Maricaban is the official name of the barrio. According to some fortunate old folks of the barrio who still breathe the cool air of the place, the abovementioned name was given in honor of an old woman exceptionally well-to-do. Her name was “Maria.” During those momentous days, countless Moro pirates oftentimes invaded the shore to take the wealth of the people with force and coercion. Maria, fearing that her wealth would be taken from her by those bandits, hid her valuable luxuries in her “kaban” and buried it deeply in the ground. There was not even a simple sign placed where the kaban or chest was hidden.

At last, peacefully, tranquility prevailed in the place. Moro pirates were driven away by the inhabitants the strong aid of the Spaniards. Maria, helped by her relatives and other folks of the barrio, searched for the “kaban.” They spent minutes, hours, days, weeks and even months to look for it but it ended in vain. They excavated every inch of the ground searching for it but their toil and labor were fruitless. Since then, the place was named “Maricaban,” which stands for the names “Maria and kaban.” As a consequence, it is officially known to everybody as it is at present. No change was made ever since that unforgettable event.

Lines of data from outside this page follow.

(** * Spending analyser and subscription detector

    A shallow embedding of the analytics core of the financial agent
    ([main.go]: [analyzeTransactions], [categorizeTransaction],
    [analyzeForSubscriptions], [isRegularPattern], [detectFrequency],
    [calculateConfidence], [calculateTotalMonthlyCost], [generateWarnings])
    and of the dashboard's copy of the spending summary
    ([calculateSpending] and [categorizeTransaction] of the banking-data hook),
    followed by the verification of the specification's claims.

    Go's [float64] and JavaScript's [number] are IEEE-754 binary64 values:
    they are modelled by Rocq's primitive floats, whose operations are the
    binary64 operations.  Go's [int] is a 64-bit integer, modelled in [Z]
    with the wrap-around written out where a value is accumulated from
    data.  A Go [map[string]interface{}] is a finite map from strings to
    dynamically typed values. *)

From Stdlib Require Import ZArith Floats String Ascii List Lia Bool.
From stdpp Require Import base option list gmap strings pretty.

#[local] Set Warnings "-inexact-float".
#[local] Open Scope Z_scope.

(** ** Binary64 helpers *)

Module F64.

(** [float64(n)] for an integer [n]: the nearest double, ties to even. *)
Definition of_int (z : Z) : float :=
  SF2Prim (binary_normalize prec emax z 0 false).

Definition min_int64 : Z := - 2 ^ 63.
Definition max_int64 : Z := 2 ^ 63 - 1.

(** Go's [int] arithmetic wraps around modulo [2^64]. *)
Definition wrap64 (z : Z) : Z := (z + 2 ^ 63) mod 2 ^ 64 - 2 ^ 63.

(** [int(f)]: the fractional part is discarded (truncation toward zero).
    Where the value does not fit (or is not a number) Go leaves the result
    to the implementation; amd64 yields the least [int64]. *)
Definition to_int (f : float) : Z :=
  match Prim2SF f with
  | S754_zero _ => 0
  | S754_finite s m e =>
      let mag := match e with
                 | Zneg p => Z.shiftr (Zpos m) (Zpos p)
                 | _ => Z.shiftl (Zpos m) e
                 end in
      let v := if s then - mag else mag in
      if (min_int64 <=? v) && (v <=? max_int64) then v else min_int64
  | _ => min_int64
  end.

(** Go comparison operators on [float64]; every comparison with NaN is false. *)
Definition le (x y : float) : bool := PrimFloat.leb x y.
Definition lt (x y : float) : bool := PrimFloat.ltb x y.
Definition ge (x y : float) : bool := PrimFloat.leb y x.
Definition gt (x y : float) : bool := PrimFloat.ltb y x.

(** [math.Round]: the nearest integer, halves away from zero; zeros,
    infinities and NaN are returned as they are. *)
Definition Round (x : float) : float :=
  match Prim2SF x with
  | S754_finite s m e =>
      match e with
      | Zneg p =>
          let d := 2 ^ Zpos p in
          let q := Zpos m / d in
          let r := Zpos m mod d in
          let n := if d <=? 2 * r then q + 1 else q in
          if n =? 0 then SF2Prim (S754_zero s)
          else of_int (if s then - n else n)
      | _ => x
      end
  | _ => x
  end.

(** JavaScript's [Math.round]: the nearest integer, halves toward
    positive infinity; a result that rounds to zero from below is [-0]. *)
Definition jsRound (x : float) : float :=
  match Prim2SF x with
  | S754_finite s m e =>
      match e with
      | Zneg p =>
          let d := 2 ^ Zpos p in
          let q := Zpos m / d in
          let r := Zpos m mod d in
          let n := if s then (if d <? 2 * r then q + 1 else q)
                   else (if d <=? 2 * r then q + 1 else q) in
          if n =? 0 then SF2Prim (S754_zero s)
          else of_int (if s then - n else n)
      | _ => x
      end
  | _ => x
  end.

Below are the names of sitios within the territorial jurisdiction of the barrio:

1. Maricaban Proper
2. Half of Pinagkurusan
3. Makawayan

Regarding the official date of the establishment of the barrio as well as the different important sitios, there is no reliable information at present due to [the] lack of permanent records and intelligent elders who can give us even second-hand notes.

Original Families

There were only but a few families who first settled the place. They were Vicente Maneja – Eriberta Mariño and his constant life partner, Canuto Vargas – Limbania Sarmiento, his lovable wife and Tomas Catambay – Maria Ecal, his wife, who was a very rich old woman.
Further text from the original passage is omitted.